Anyone can suffer with mental health issues and I’ve come to learn through lots of reading up (mostly in the early hours) that it’s not our fault and it doesn’t mean we’re worth any less than any other person. We aren’t weak and we aren’t broken, we’re just human. It’s OK to not be OK and it’s OK to admit that we’re struggling – especially during times like these when for most of us our whole world has been turned upside down. If you’re feeling a similar way or you’re struggling with any other kind of mental health problems then I hope you hear me when I say that there are so many places you can turn. You absolutely are not alone.
If you don’t want to reach out to someone you know, reach out through an online community or using one of the many mental health helplines available. There are a variety to choose from that all offer support for different things. Don’t suffer in silence. I’ve used a mental health helpline, and I’d recommend it to anyone who was going through a similar period in their life. Sometimes all it takes is to just talk to someone who really understands.
I’ve also found a lot of relief in doing meditation and breathing exercises I find on YouTube. If I’m feeling hugely anxious there are meditation exercises specific to trying to bring you down from panic attacks that I can’t recommend enough. I try to complete at least 10 minutes of breathing exercises every morning and then whenever I feel like I need to throughout the day. They really help and I tend to leave that quiet time during those videos feeling less anxious and more motivated and empowered than when I started.
Another coping mechanism for me is to remember all of the reasons I’m blessed. I then write them in a notebook next to my bed every night before I go to sleep. Sometimes a simple “I’m alive and I’m breathing” or “I live in the most beautiful pocket of countryside” is enough for me to read back and realise that everything will be OK.
Everyone has different coping mechanisms and there’s no quick fix to mental health problems sadly, but I’m doing my best to ride it out and I’m certain that I will come out of the other side stronger for it. I’ve just started back at work in the hospital part time since falling ill which is a huge thing for me.
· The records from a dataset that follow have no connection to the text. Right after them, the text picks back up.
(* ===== verification/MachineHost.v ===== *)
(** * The operations a host calls

    [new], [advance], [complete], [cancel], [clear_bindings], [suspend] and [resume]
    keep the machine's invariant and never stop the program.  [advance] ends within
    the budgets of the execution. *)

From stdpp Require Import base numbers list option.
From S2P Require Import Prelude Program Frame Machine Scenarios.
From S2P Require Import MachineInv MachineStep MachineJoin MachineSafe.

Local Open Scope N_scope.
Local Open Scope comp_scope.

(** ** Advancing *)
Section advancing.
Context {H V E : Type} `{!Values H V E}.
Implicit Types (x : Execution V E) (h : H) (t : Task V E).

(** The answers of [advance]: those of a turn, or that the fuel ran out. *)
Definition advanced x (a : Advance V E) x' : Prop :=
  match a with AYielded => True | _ => answers x (Some a) x' end.

Lemma answers_mono x x1 a x' : grows x x1 -> answers x1 (Some a) x' -> advanced x a x'.
Proof.
  intros Hg. pose proof (grows_ticket _ _ Hg). destruct a; simpl; try done.
  intros (? & ? & ?). split_and!; [lia|done|done].
Qed.

Lemma wp_turns fuel image x h :
  wf x ->
  wp (turns fuel image) (fun a s => wf (fst s) /\ grows x (fst s) /\ advanced x a (fst s))
    (fun _ _ => False) (x, h).
Proof.
  revert x h. induction fuel as [|fuel IH]; intros x h Hw; simpl; [by apply wp_ret|].
  apply wp_bind. eapply wp_mono; [by apply (wp_turn image (fun _ _ => False))| |done].
  intros [a|] [x1 h1] (Hw1 & Hg1 & Ha1); simpl in *.
  - apply wp_ret. split_and!; [done|done|]. by apply (answers_mono x x).
  - eapply wp_mono; [by apply IH| |done]. intros a [x2 h2] (Hw2 & Hg2 & Ha2). simpl in *.
    split_and!; [done|by etrans|]. destruct a; simpl in *; try done.
    pose proof (grows_ticket _ _ Hg1). destruct Ha2 as (? & ? & ?). split_and!; [lia|done|done].
Qed.

Lemma wp_total {S A} (c : comp S Empty_set A) Q R s :
  wp c Q R s -> exists a s', c s = Val a s' /\ Q a s'.
Proof. unfold wp. destruct (c s) as [a s'|[]|]; [eauto|done]. Qed.

(** ** Budgets *)

(** Transitions left before the execution must have ended. *)
Definition remaining x : N :=
  (if aborting x then 0
   else match max_steps (limits x) with Some max => max - steps x | None => 0 end)
  + (limit_cleanup_steps (limits x) - cleanup_steps x).

(** The execution is being aborted, or has a step limit within [u64]. *)
Definition budgeted x : Prop :=
  aborting x = true \/ exists max, max_steps (limits x) = Some max /\ max <= u64_max.

Lemma charged_remaining x x' :
  running x -> budgeted x -> grows x x' -> charged (enforce_step_limit x) x' ->
  remaining x' < remaining x /\ budgeted x'.
Proof.
  intros [_ Hr] Hb Hg Hc. pose proof (grows_limits _ _ Hg) as El. unfold charged in Hc.
  unfold enforce_step_limit, cancel in Hc. rewrite Hr in Hc. unfold remaining, budgeted in *.
  rewrite El. destruct (aborting x) eqn:Ha; simpl in Hc.
  - rewrite Ha in Hc. destruct Hc as (-> & ? & -> & _). split; [lia|by left].
  - destruct Hb as [Hb|(max & Hmax & Hle)]; [done|]. rewrite Hmax in *.
    destruct (N.leb_spec max (steps x)) as [Hover|Hunder]; simpl in Hc.
    + destruct Hc as (-> & ? & -> & _). split; [lia|by left].
    + rewrite Ha in Hc. destruct Hc as (-> & -> & ->). split; [|by eauto].
      unfold saturating_add. lia.
Qed.
(* ===== verification/Authority.v ===== *)
(** * Capability handles

    [HandleTable] of crates/xolotl-core/src/authority.rs over the lifecycle rules of
    authority/slot.rs: generational handles, delegation with attenuated rights, release
    that keeps delegations alive, and revocation that invalidates every descendant.
    A table is the list of its slots; the operations are computations over it. *)

From stdpp Require Import base numbers list option relations.
From S2P Require Import Prelude.

Local Open Scope N_scope.
Local Open Scope comp_scope.

(** ** Slots *)

Record HandleKey : Type := mkKey { key_slot : N; key_generation : N }.

#[export] Instance HandleKey_eq_dec : EqDecision HandleKey.
Proof. solve_decision. Defined.

Inductive AuthorityError : Type := Capacity | Stale | Owner | Rights.

Inductive SlotState : Type := Vacant | Active | Released.

#[export] Instance SlotState_eq_dec : EqDecision SlotState.
Proof. solve_decision. Defined.

Record HandleSlot : Type := mkSlot {
  slot_generation : N;
  slot_state : SlotState;
  slot_parent : option HandleKey;
  slot_children : N
}.

Inductive HandleSlotChange : Type :=
| Unchanged
| Retained
| Reclaimed (parent : option HandleKey).

(** [HandleSlot::vacant]; the derived default has generation 0. *)
Definition vacant (generation : N) : HandleSlot := mkSlot generation Vacant None 0.

Definition reusable (self : HandleSlot) : bool :=
  bool_decide (slot_state self = Vacant) && (slot_generation self <? u64_max).

(** [HandleSlot::install]: the generation and the slot after it. *)
Definition slot_install (self : HandleSlot) (parent : option HandleKey)
    : Result (N * HandleSlot) AuthorityError :=
  if negb (reusable self) then Err Capacity
  else if match parent with Some key => key_generation key =? 0 | None => false end then Err Stale
  else
    let generation := slot_generation self + 1 in
    Ok (generation, mkSlot generation Active parent (slot_children self)).

Definition matches (self : HandleSlot) (generation : N) : bool :=
  bool_decide (slot_state self = Active) && (slot_generation self =? generation).

Definition retains (self : HandleSlot) (generation : N) : bool :=
  negb (bool_decide (slot_state self = Vacant)) && (slot_generation self =? generation).

Definition with_children (self : HandleSlot) (n : N) : HandleSlot :=
  mkSlot (slot_generation self) (slot_state self) (slot_parent self) n.
Definition with_slot_state (self : HandleSlot) (s : SlotState) : HandleSlot :=
  mkSlot (slot_generation self) s (slot_parent self) (slot_children self).

Definition attach_child (self : HandleSlot) (generation : N) : Result HandleSlot AuthorityError :=
  if negb (matches self generation) then Err Stale
  else match checked_add usize_max (slot_children self) 1 with
       | Some n => Ok (with_children self n)
       | None => Err Capacity
       end.

(** [HandleSlot::reclaim]. *)
Definition reclaim (self : HandleSlot) : HandleSlotChange * HandleSlot :=
  (Reclaimed (slot_parent self), vacant (slot_generation self)).

Definition slot_release (self : HandleSlot) (generation : N) : HandleSlotChange * HandleSlot :=
  if negb (matches self generation) then (Unchanged, self)
  else
    let self := with_slot_state self Released in
    if slot_children self =? 0 then reclaim self else (Retained, self).

Definition slot_revoke (self : HandleSlot) (generation : N) : HandleSlotChange * HandleSlot :=
  if negb (retains self generation) then (Unchanged, self) else reclaim self.

(** [None] when [self.children -= 1] underflows. *)
Definition detach_child (self : HandleSlot) (generation : N) : option (HandleSlotChange * HandleSlot) :=
  if negb (retains self generation) || (slot_children self =? 0) then Some (Unchanged, self)
  else
    children ← checked_sub (slot_children self) 1;
    let self := with_children self children in
    if (slot_children self =? 0) && bool_decide (slot_state self = Released) then Some (reclaim self)
    else Some (Retained, self).

(** The [while let Some(key) = parent] loop of [HandleSlot::validate]. *)
Fixpoint validate_chain (remaining : nat) (lookup : HandleKey -> option HandleSlot)
    (parent : option HandleKey) : Result unit AuthorityError :=
  match parent with
  | None => Ok tt
  | Some key =>
      match remaining with
      | O => Err Stale
      | S remaining =>
          match lookup key with
          | None => Err Stale
          | Some ancestor =>
              if negb (retains ancestor (key_generation key)) then Err Stale
              else validate_chain remaining lookup (slot_parent ancestor)
          end
      end
  end.

(** [HandleSlot::validate]. *)
Definition slot_validate (self : HandleSlot) (generation capacity : N)
    (lookup : HandleKey -> option HandleSlot) : Result unit AuthorityError :=
  if negb (matches self generation) then Err Stale
  else validate_chain (N.to_nat capacity) lookup (slot_parent self).

(** ** The table *)

Record Handle : Type := mkHandle {
  owner : N;
  resource : N;
  methods : N;
  handle_slot : HandleSlot
}.

(** [Handle::default]. *)
Definition default_handle : Handle := mkHandle 0 0 0 (vacant 0).

Definition with_handle_slot (self : Handle) (s : HandleSlot) : Handle :=
  mkHandle (owner self) (resource self) (methods self) s.

(** [HandleTable]: [HandleTable::new] attaches the host's slots as they are. *)
Definition HandleTable : Type := list Handle.

Definition handle_at {X} (index : N) : comp HandleTable X Handle :=
  let* slots := gets id in expect (get slots index) OutOfBounds.
Definition put_handle {X} (index : N) (h : Handle) : comp HandleTable X unit :=
  modify (fun slots => upd slots index h).

(** [self.slots.iter().enumerate().find(|(_, slot)| slot.slot.reusable())]. *)
Fixpoint find_reusable (index : N) (slots : list Handle) : option (N * Handle) :=
  match slots with
  | [] => None
  | h :: slots' =>
      if reusable (handle_slot h) then Some (index, h) else find_reusable (index + 1) slots'
  end.

(** [HandleTable::install_with_parent]. *)
Definition install_with_parent (owner resource methods : N) (parent : option HandleKey)
    : comp HandleTable AuthorityError HandleKey :=
  let* slots := gets id in
  let* (index, h) := require (find_reusable 0 slots) Capacity in
  if u32_max <? index then throw Capacity
  else
    let* (generation, authority) := lift_result (slot_install (handle_slot h) parent) in
    (match parent with
     | Some parent =>
         let* p := handle_at (key_slot parent) in
         let* s := lift_result (attach_child (handle_slot p) (key_generation parent)) in
         put_handle (key_slot parent) (with_handle_slot p s)
     | None => ret tt
     end) ;;;
    put_handle index (mkHandle owner resource methods authority) ;;;
    ret (mkKey index generation).

(** [HandleTable::install]. *)
Definition install (owner resource methods : N) : comp HandleTable AuthorityError HandleKey :=
  install_with_parent owner resource methods None.

(** [HandleTable::local]. *)
Definition local (slots : HandleTable) (key : HandleKey) (o : N) : Result Handle AuthorityError :=
  match get slots (key_slot key) with
  | None => Err Stale
  | Some h =>
      if negb (retains (handle_slot h) (key_generation key)) then Err Stale
      else if negb (owner h =? o) then Err Owner
      else Ok h
  end.

Definition lookup_slot (slots : HandleTable) (key : HandleKey) : option HandleSlot :=
  handle_slot <$> get slots (key_slot key).

(** [HandleTable::get]. *)
Definition get_handle (slots : HandleTable) (key : HandleKey) (o : N)
    : Result Handle AuthorityError :=
  match get slots (key_slot key) with
  | None => Err Stale
  | Some h =>
      match slot_validate (handle_slot h) (key_generation key) (len slots) (lookup_slot slots) with
      | Err e => Err e
      | Ok _ => if negb (owner h =? o) then Err Owner else Ok h
      end
  end.

(** [HandleTable::authorize]; [1u64.checked_shl(method)] is [None] from bit 64 on. *)
Definition authorize (slots : HandleTable) (key : HandleKey) (o method : N)
    : Result N AuthorityError :=
  match get_handle slots key o with
  | Err e => Err e
  | Ok h =>
      if 64 <=? method then Err Rights
      else if N.land (methods h) (N.shiftl 1 method) =? 0 then Err Rights
      else Ok (resource h)
  end.

(** [HandleTable::derive]; [methods & !slot.methods] is the difference of the bit sets. *)
Definition derive (parent : HandleKey) (o child rights : N)
    : comp HandleTable AuthorityError HandleKey :=
  let* slots := gets id in
  let* h := lift_result (get_handle slots parent o) in
  if negb (N.ldiff rights (methods h) =? 0) then throw Rights
  else install_with_parent child (resource h) rights (Some parent).
(** One task and no continuations. *)
Definition nothing : Usage := mkUsage (Some 0) (Some 0) (Some 1) (Some 0).

Section specification.
Context {V E : Type}.
Context (module : list (Node V E)) (start : N).

(** Instruction [j] is a part of instruction [i] or runs after it. *)
Definition successor (i j : N) : Prop :=
  exists n a, get module i = Some n /\ ANode a ∈ addresses n /\ a - start = j.

(** A cycle that can be reached from an instruction. *)
Definition cycle_from (i : N) : Prop := exists j, rtc successor i j /\ tc successor j j.

(** A fork that can be reached from an instruction. *)
Definition fork_from (i : N) : Prop :=
  exists j n l r policy, rtc successor i j /\ get module j = Some n /\ node_kind n = NFork l r policy.

(** What an instruction needs, from what its parts need: a part runs with the
    continuation of its instruction and, where the instruction returns to another part or
    to its own successor, with the one that resumes it. *)
Definition needs_of (part : N -> Usage) (n : Node V E) : Usage :=
  match node_kind n with
  | NLiteral _ | NInput | NLoad _ | NFail _ | NRequest _ => nothing
  | NCall f => under 1 (part f)
  | NThen first then_ => either (under 2 (part first)) (under 1 (part then_))
  | NCatch body recover => either (under 2 (part body)) (under 1 (part recover))
  | NFinally body cleanup => either (under 2 (part body)) (under 2 (part cleanup))
  | NIf yes no => either (under 1 (part yes)) (under 1 (part no))
  | NBranch condition yes no =>
      either (under 2 (part condition)) (either (under 1 (part yes)) (under 1 (part no)))
  | NLet _ value body => either (under 2 (part value)) (under 2 (part body))
  | NWhile condition body _ => either (under 2 (part condition)) (under 2 (part body))
  | NFork l r _ => alongside (part l) (part r)
  | NScope _ body => under 2 (part body)
  end.

(** The recursion over the instructions, to a given depth. *)
Fixpoint needs (depth : nat) (i : N) : Usage :=
  match depth with
  | O => unbounded_usage
  | S depth =>
      let part a := needs depth (a - start) in
      match get module i with
      | None => nothing
      | Some n => either nothing (either (needs_of part n)
          (match node_next n with Some next => under 0 (part next) | None => nothing end))
      end
  end.

(** Without a reachable cycle the bounds are those of the recursion over the
    instructions; with one no frame bound is claimed, and a task bound only where no fork
    is reachable. *)
Definition structural (root bindings : N) (r : ResourceRequirements) : Prop :=
  req_bindings_per_task r = bindings /\
  (~ cycle_from root ->
     let u := needs (length module) root in
     req_tasks r = use_tasks u /\ req_frames r = use_frames u /\
     req_frames_per_task r = maximum (own_frames u) (child_frames u)) /\
  (cycle_from root ->
     req_frames r = None /\ req_frames_per_task r = None /\
     (fork_from root -> req_tasks r = None) /\
     (~ fork_from root -> req_tasks r = Some 1)).

(** The edges of an instruction are its code addresses. *)
Lemma edges_node (n : Node V E) a :
  ANode a ∈ addresses n <-> exists e, Some e ∈ edges n /\ edge_entry e = a.
Proof.
  split; [|intros (e & He & <-); by apply edges_addresses].
  destruct n as [k nx po]. unfold edges, addresses, local_edge, fork_edge. simpl.
  rewrite elem_of_app. intros [Hin|Hin].
  - destruct nx; [|by apply not_elem_of_nil in Hin]. apply list_elem_of_singleton in Hin as [= ->].
    eexists (mkEdge _ 0 false). split; [|done]. apply elem_of_app. right. left.
  - destruct k; simpl in Hin;
      repeat (apply elem_of_cons in Hin as [Hin|Hin]; [simplify_eq/=;
        eexists (mkEdge _ _ _); (split; [|reflexivity]); rewrite ?elem_of_cons; eauto 10|]);
      by apply not_elem_of_nil in Hin.
Qed.

Lemma edge_to_successor i j : edge_to module start i j <-> successor i j.
Proof.
  unfold edge_to, successor, edges_at. split.
  - intros (e & He & <-). destruct (get module i) as [n|]; [|by apply not_elem_of_nil in He].
    exists n, (edge_entry e). split; [done|]. split; [|done]. apply edges_node. eauto.
  - intros (n & a & -> & (e & He & <-)%edges_node & <-). eauto.
Qed.

Lemma edge_cycle_from i : edge_cycle module start i <-> cycle_from i.
Proof.
  split; intros (j & Hij & Hjj); exists j; (split;
    [eapply rtc_subrel; [|exact Hij]|eapply (tc_congruence id); [|exact Hjj]]);
    intros ? ? ?; by apply edge_to_successor.
Qed.
(* ===== verification/Path.v ===== *)
(** * Paths

    crates/xolotl-types/src/path.rs, path/identifier.rs and path/namespace.rs: the
    addressing type, its grammar and canonical text, and wildcard matching. *)

From Stdlib Require Import Ascii.
From stdpp Require Import base numbers list option strings.
From S2P Require Import Prelude Text.

Local Open Scope char_scope.
Local Open Scope N_scope.

(** ** Identifiers *)

Inductive IdentifierKind : Type := Scheme | Cluster | Segment.
Inductive IdentifierError : Type := IdEmpty | IdCharacter.

Record Identifier : Type := mkIdentifier {
  id_kind : IdentifierKind;
  id_position : N;
  id_wildcards : N;
  id_invalid : bool
}.

Definition identifier_new (kind : IdentifierKind) : Identifier := mkIdentifier kind 0 0 false.

(** [matches!(byte, b'_' | b'-')] and its extension for segments. *)
Definition is_joiner (byte : ascii) : bool := Ascii.eqb byte "_" || Ascii.eqb byte "-".
Definition is_segment_mark (byte : ascii) : bool :=
  is_joiner byte || Ascii.eqb byte "." || Ascii.eqb byte ":".

(** Whether the next byte is valid, and the wildcards counted with it. *)
Definition accepts (self : Identifier) (byte : ascii) : bool * N :=
  let first := id_position self =? 0 in
  match id_kind self with
  | Scheme =>
      if first then (is_ascii_alphabetic byte, id_wildcards self)
      else (is_ascii_alphanumeric byte || is_joiner byte, id_wildcards self)
  | Cluster => (is_ascii_alphanumeric byte || is_joiner byte, id_wildcards self)
  | Segment =>
      if (0 <? id_wildcards self) || first && Ascii.eqb byte "*" then
        let valid := Ascii.eqb byte "*" && (id_wildcards self <? 2) in
        (valid, id_wildcards self + (if valid then 1 else 0))
      else if first then (is_ascii_alphanumeric byte, id_wildcards self)
      else (is_ascii_alphanumeric byte || is_segment_mark byte, id_wildcards self)
  end.

(** The [for] loop of [Identifier::push]. *)
Fixpoint push_bytes (self : Identifier) (bytes : text) : Identifier * Result unit IdentifierError :=
  match bytes with
  | [] => (self, Ok tt)
  | byte :: bytes' =>
      let '(valid, wildcards) := accepts self byte in
      if negb valid then
        (mkIdentifier (id_kind self) (id_position self) wildcards true, Err IdCharacter)
      else
        push_bytes (mkIdentifier (id_kind self)
          (N.min (saturating_add 255 (id_position self) 1) 8) wildcards (id_invalid self)) bytes'
  end.

Definition identifier_push (self : Identifier) (bytes : text)
    : Identifier * Result unit IdentifierError :=
  if id_invalid self then (self, Err IdCharacter) else push_bytes self bytes.

Definition identifier_finish (self : Identifier) : Result unit IdentifierError :=
  if id_invalid self then Err IdCharacter
  else if id_position self =? 0 then Err IdEmpty else Ok tt.

Definition validate_identifier (bytes : text) (kind : IdentifierKind) : Result unit IdentifierError :=
  let '(self, r) := identifier_push (identifier_new kind) bytes in
  result_bind r (fun _ => identifier_finish self).

Definition is_scheme_ident (s : text) : bool := is_ok (validate_identifier s Scheme).
Definition is_cluster_ident (s : text) : bool := is_ok (validate_identifier s Cluster).
Definition is_segment_ident (s : text) : bool := is_ok (validate_identifier s Segment).

(** ** Paths and their errors *)

Record Path : Type := mkPath {
  path_cluster : option text;
  path_scheme : text;
  path_segments : list text
}.

#[export] Instance Path_eq_dec : EqDecision Path.
Proof. solve_decision. Defined.

Inductive PathError : Type :=
| Empty
| MissingScheme
| MissingSeparator
| BadScheme
| EmptySegment
| ParamsUnsupported
| BadSchemeChar (scheme : text)
| ReservedScheme
| BadSegmentChar (segment : text)
| WildcardSegment (segment : text)
| BadClusterChar (cluster : text)
| NonAscii.

Definition validate_cluster_ident (s : text) : Result unit PathError :=
  if negb (is_ascii s) then Err NonAscii
  else if negb (is_cluster_ident s) then Err (BadClusterChar s)
  else Ok tt.

Definition validate_segment (segment : text) : Result unit PathError :=
  match segment with
  | [] => Err EmptySegment
  | _ =>
      if negb (is_ascii segment) then Err NonAscii
      else if negb (is_segment_ident segment) then Err (BadSegmentChar segment)
      else Ok tt
  end.

Definition is_wildcard_segment (s : text) : bool :=
  bool_decide (s = t "*") || bool_decide (s = t "**").

(** A single unqualified ID. *)
Definition is_simple_id_segment (id : text) : bool :=
  match id with
  | first :: bytes =>
      is_ascii_alphanumeric first && forallb (fun b => is_ascii_alphanumeric b || is_joiner b) bytes
  | [] => false
  end.

(** ** Construction *)

Local Open Scope result_scope.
Ultimately, at work and nursing children is one of my happy places so despite what I’ve been through I felt like the first step to finding myself again was to start with the places that are familiar and positive for me. I will say though that it’s all about the baby steps – you can’t force inner peace and I’ve learned on my own journey that sometimes it takes a lot of self-coaching and perseverance.
Let go of that pressure to rush your inner healing, and just ride this out like a wave. It may be big and scary, but ultimately the more willing you are to flow with it the more likely you’ll ride it out until it settles into one calm ocean. If you’re reading this and you’re struggling too, just know that you have absolutely got this whether you ride it out alone or you need a little help to get you there.